Kinetic analysis and tissue distribution of human D-glycerate dehydrogenase/glyoxylate reductase and its relevance to the diagnosis of primary hyperoxaluria type 2.

The enzyme D-glycerate dehydrogenase (D-GDH; EC 1.1.1.29), which is also believed to have glyoxylate reductase (GR; EC 1.1.1.26/79) activity, plays a role in serine catabolism and glyoxylate metabolism and deficiency of this enzyme is believed to be the cause of primary hyperoxaluria type 2 (PH2). The pH optima and kinetic parameters of D-GDH and GR in human liver have been determined and assays developed for their measurement. Maximal activities were observed at pH 6.0, 8.0 and 7.6 for the D-GDH forward, D-GDH reverse and GR reactions, respectively.

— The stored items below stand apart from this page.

Lemma pres_bind {A B} (m : SE S E A) (k : A → SE S E B) : pres R m → (∀ a, pres R (k a)) → pres R (m ≫= k).
Proof.
  intros Hm Hk s. specialize (Hm s). unfold mbind, SE_bind. destruct (m s) as [[a|e|] s1]; [|done..].
  etrans; [exact Hm|apply Hk].
Qed.
Lemma pres_same {A} (r : S → result E A) : pres R (λ s, (r s, s)).
Proof. intros s. cbn. reflexivity. Qed.
Lemma pres_gets {A} (f : S → A) : pres R (gets f : SE S E A).
Proof. apply (pres_same (λ s, Ok (f s))). Qed.
Lemma pres_ret {A} (a : A) : pres R (mret a : SE S E A).
Proof. apply (pres_same (λ _, Ok a)). Qed.
Lemma pres_lift {A} (r : result E A) : pres R (lift r : SE S E A).
Proof. apply (pres_same (λ _, r)). Qed.
Lemma pres_fail {A} e : pres R (fail e : SE S E A).
Proof. apply (pres_same (λ _, Err e)). Qed.
End pres.
Create HintDb pres.
#[export] Hint Resolve pres_same pres_gets pres_ret pres_lift pres_fail : pres.
#[export] Hint Extern 1 (PreOrder _) => apply _ : pres.

(** Follows the statements of a program. *)
Ltac pres_auto :=
  repeat (intros; cbv zeta; lazymatch goal with
  | |- pres _ (_ ≫= _) => apply pres_bind; [apply _| |]
  | |- pres _ (match ?x with _ => _ end) => destruct x
  | |- pres _ _ => solve [eauto with pres]
  end).

(** Rule of the stateful loop, with the elements already handled. *)
Lemma for_M_ind {S E A} (I : list A → S → Prop) (f : A → SE S E unit) l s :
  I [] s →
  (∀ done a rest s, l = done ++ a :: rest → I done s → ∃ s', f a s = (Ok tt, s') ∧ I (done ++ [a]) s') →
  ∃ s', for_M f l s = (Ok tt, s') ∧ I l s'.
Proof.
  intros H0 Hstep.
  assert (∀ rest done s, l = done ++ rest → I done s → ∃ s', for_M f rest s = (Ok tt, s') ∧ I l s') as Hgen.
  { clear s H0. induction rest as [|a rest IH]; intros done s Hl HI.
    - exists s. rewrite Hl, app_nil_r. done.
    - destruct (Hstep _ _ _ _ Hl HI) as (s1 & Hf & HI1). simpl.
      rewrite (SE_bind_eq _ _ _ _ _ Hf). apply (IH (done ++ [a])); [|done].
      by rewrite <-app_assoc. }
  by apply (Hgen l []).
Qed.

(** What a successful stateful loop has established. *)
Lemma for_M_inv {S E A} (I : list A → S → Prop) (f : A → SE S E unit) l s s' :
  I [] s →
  (∀ done a rest s s', l = done ++ a :: rest → I done s → f a s = (Ok tt, s') → I (done ++ [a]) s') →
  for_M f l s = (Ok tt, s') → I l s'.
Proof.
  intros H0 Hstep.
  assert (∀ rest done s, l = done ++ rest → I done s → for_M f rest s = (Ok tt, s') → I l s') as Hgen.
  { clear s H0. induction rest as [|a rest IH]; intros done s Hl HI; simpl.
    - intros [= ->]. by rewrite Hl, app_nil_r.
    - intros ([] & s1 & Hf & Hr)%SE_bind_Ok.
      apply (IH (done ++ [a]) s1); [by rewrite <-app_assoc| |done]. by eapply Hstep. }
  by apply (Hgen l []).
Qed.

Lemma for_M_fmap {S E A B} (f : B → SE S E unit) (g : A → B) l s :
  for_M f (g <$> l) s = for_M (λ a, f (g a)) l s.
Proof.
  revert s. induction l as [|a l IH]; intros s; [done|]. cbn [fmap list_fmap for_M].
  unfold mbind, SE_bind. destruct (f (g a) s) as [[] ?]; [apply IH|done..].
Qed.

(** ** Automation

    [inv_ok] decomposes a hypothesis that a monadic program returned [Ok]
    into one hypothesis per statement. *)
Ltac inv_ok :=
  repeat match goal with
  | H : mbind _ _ = Ok _ |- _ =>
      apply bind_Ok_inv in H; destruct H as (? & ? & H); cbv beta in H
  | H : mret _ = Ok _ |- _ => apply Ok_inj in H
  | H : Ok _ = Ok _ |- _ => apply Ok_inj in H
  | H : Err _ = Ok _ |- _ => discriminate H
  | H : Panic = Ok _ |- _ => discriminate H
  | H : ensure _ _ = Ok _ |- _ => apply ensure_Ok_inv in H
  | H : ok_or _ _ = Ok _ |- _ => apply ok_or_Ok_inv in H
  | H : map_err _ _ = Ok _ |- _ => apply map_err_Ok_inv in H
  end.

(** The same for a stateful program that returned [Ok]. *)
Ltac inv_se :=
  repeat match goal with
  | H : mbind _ _ _ = (Ok _, _) |- _ =>
      apply SE_bind_Ok in H; destruct H as (? & ? & ? & H); cbv beta in H
  | H : lift _ _ = (Ok _, _) |- _ => unfold lift in H; injection H as H ?; subst
  | H : gets _ _ = (Ok _, _) |- _ => unfold gets in H; first [injection H as ? ? | injection H as ?]; subst
  | H : modify _ _ = (Ok _, _) |- _ => unfold modify in H; injection H as ?; subst
  | H : mret _ _ = (Ok _, _) |- _ => unfold mret, SE_ret in H; first [injection H as ? ? | injection H as ?]; subst
  | H : fail _ _ = (Ok _, _) |- _ => discriminate H
  end; inv_ok.

(** Turns boolean tests of the code into propositions for [lia]. *)
Ltac bools :=
  repeat match goal with
  | H : _ && _ = true |- _ => apply andb_true_iff in H as [? ?]
  | H : _ || _ = false |- _ => apply orb_false_iff in H as [? ?]
  | H : negb _ = true |- _ => apply negb_true_iff in H
  | H : negb _ = false |- _ => apply negb_false_iff in H
  | H : (_ =? _)%Z = true |- _ => apply Z.eqb_eq in H
  | H : (_ =? _)%Z = false |- _ => apply Z.eqb_neq in H
  | H : (_ <? _)%Z = true |- _ => apply Z.ltb_lt in H
  | H : (_ <? _)%Z = false |- _ => apply Z.ltb_ge in H
  | H : (_ <=? _)%Z = true |- _ => apply Z.leb_le in H
  | H : (_ <=? _)%Z = false |- _ => apply Z.leb_gt in H
  | H : bool_decide _ = true |- _ => apply bool_decide_eq_true in H
  | H : bool_decide _ = false |- _ => apply bool_decide_eq_false in H
  end.

Create HintDb night.
#[export] Hint Resolve ensure_no_panic bind_no_panic : night.

(** ** Machine integers

    Integers are [Z]; the width is written out where the code depends on it.
    Unchecked arithmetic wraps, as in the release profile. *)
Section ints.
Local Open Scope Z_scope.
Definition u8_ok (x : Z) : Prop := 0 ≤ x < 2 ^ 8.
Definition u16_ok (x : Z) : Prop := 0 ≤ x < 2 ^ 16.
Definition u32_ok (x : Z) : Prop := 0 ≤ x < 2 ^ 32.
Definition u64_ok (x : Z) : Prop := 0 ≤ x < 2 ^ 64.

(** [u64::checked_add], [u32::checked_add]. *)
Definition checked_add_u64 (a b : Z) : option Z :=
  if a + b <? 2 ^ 64 then Some (a + b) else None.
Definition checked_add_u32 (a b : Z) : option Z :=
  if a + b <? 2 ^ 32 then Some (a + b) else None.

(** [a + b] and [a - b] on [u64]. *)
Definition add_u64 (a b : Z) : Z := (a + b) mod 2 ^ 64.
Definition sub_u64 (a b : Z) : Z := (a - b) mod 2 ^ 64.

(** The casts [x as i64] of a [u64] and [x as u64] of an [i64]. *)
Definition as_i64 (x : Z) : Z := (x + 2 ^ 63) mod 2 ^ 64 - 2 ^ 63.
Definition as_u64 (x : Z) : Z := x mod 2 ^ 64.

Lemma as_u64_as_i64 x : u64_ok x → as_u64 (as_i64 x) = x.
Proof.
  unfold u64_ok, as_u64, as_i64. intros Hx.
  rewrite Zminus_mod_idemp_l, Z.add_simpl_r. by apply Z.mod_small.
Qed.

Lemma add_u64_small a b : 0 ≤ a + b < 2 ^ 64 → add_u64 a b = a + b.
Proof. apply Z.mod_small. Qed.
Lemma sub_u64_small a b : 0 ≤ a - b < 2 ^ 64 → sub_u64 a b = a - b.
Proof. apply Z.mod_small. Qed.
Lemma checked_add_u64_Some a b c :
  checked_add_u64 a b = Some c ↔ c = a + b ∧ a + b < 2 ^ 64.
Proof.
  unfold checked_add_u64. destruct (Z.ltb_spec (a + b) (2 ^ 64)); naive_solver lia.
Qed.
End ints.

Lemma and_iff_under (A B C : Prop) : (A → B ↔ C) → A ∧ B ↔ A ∧ C.
Proof. tauto. Qed.

Lemma snoc_cases {A} (l : list A) : l = [] ∨ ∃ l' x, l = l' ++ [x].
Proof. induction l using rev_ind; eauto. Qed.

Lemma Forall2_with {A B} (P : A → Prop) (Q : A → B → Prop) l k :
  Forall P l → Forall2 Q l k → Forall2 (λ x y, P x ∧ Q x y) l k.
Proof. intros HP. induction 1; [constructor|]. apply Forall_cons in HP as [??]. constructor; auto. Qed.

Lemma NoDup_fmap_inj_on {A B} (g : A → B) l a b :
  NoDup (g <$> l) → a ∈ l → b ∈ l → g a = g b → a = b.
Proof.
  induction l as [|x l IH]; [by intros _ ?%elem_of_nil|].
  rewrite fmap_cons, NoDup_cons. intros [Hx Hnd].
  intros [->|Ha]%elem_of_cons [->|Hb]%elem_of_cons Heq; [done| | |by apply IH].
  - destruct Hx. rewrite Heq. by apply list_elem_of_fmap_2.
  - destruct Hx. rewrite <-Heq. by apply list_elem_of_fmap_2.
Qed.

Lemma StronglySorted_impl {A} (R R' : A → A → Prop) l :
  (∀ x y, R x y → R' x y) → StronglySorted R l → StronglySorted R' l.
Proof. intros HR. induction 1; constructor; [done|]. eapply Forall_impl; eauto. Qed.

(** Length of a list as an integer. *)
Lemma forallb_Forall {A} (f : A → bool) l : forallb f l = true ↔ Forall (λ x, f x = true) l.
Proof. induction l as [|x l IH]; simpl; [by split|]. rewrite andb_true_iff, Forall_cons. tauto. Qed.

Definition zlen {A} (l : list A) : Z := Z.of_nat (length l).

Lemma zlen_nonneg {A} (l : list A) : (0 ≤ zlen l)%Z.
Proof. unfold zlen. lia. Qed.
Lemma zlen_app {A} (l k : list A) : zlen (l ++ k) = (zlen l + zlen k)%Z.
Proof. unfold zlen. rewrite length_app. lia. Qed.
Lemma zlen_cons {A} (x : A) l : zlen (x :: l) = (1 + zlen l)%Z.
Proof. unfold zlen. simpl. lia. Qed.
Create Rewrite HintDb zlen.
#[export] Hint Rewrite @zlen_app @zlen_cons : zlen.

(** ** Stable sorting

    [slice::sort_by] and [sort_by_key] are stable sorts; [leb x y] is
    "[x] does not compare greater than [y]". *)
Section stable_sort.
Context {A : Type} (leb : A → A → bool).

The apparent Km values for the substrates in these reactions were as follows: D-GDH forward reaction, 0.5 mmol/L hydroxypyruvate and 0.08 mmol/L NADPH; D-GDH reverse reaction, 20 mmol/L D-glycerate and 0.03 mmol/L NADP and for the GR reaction 1.25 mmol/L glyoxylate and 0.33 mmol/L NADPH. The forward D-GDH and GR assays were adopted for routine use, the low activity of the reverse D-GDH reaction being of little use for routine analyses. D-GDH and GR activity in 13 normal livers ranged from 350-940 nmol per min per mg protein (median 547) and 129-209 nmol per min per mg protein (median 145), respectively. D-GDH activity in kidney, lymphocytes and fibroblasts fell within the range of values seen in the liver but GR activity was approximately 30% in the kidney and barely detectable in lymphocytes and fibroblasts. Analysis of liver and lymphocyte samples from patients with PH2 showed that GR activity was either very low or undetectable while D-GDH activity was reduced in liver but within the normal range in lymphocytes. These results suggest that there is more than one enzyme with D-GDH activity in human tissues but only one of these has significant GR activity. We conclude that a definitive diagnosis of PH2 requires measurement of GR and D-GDH in a liver biopsy.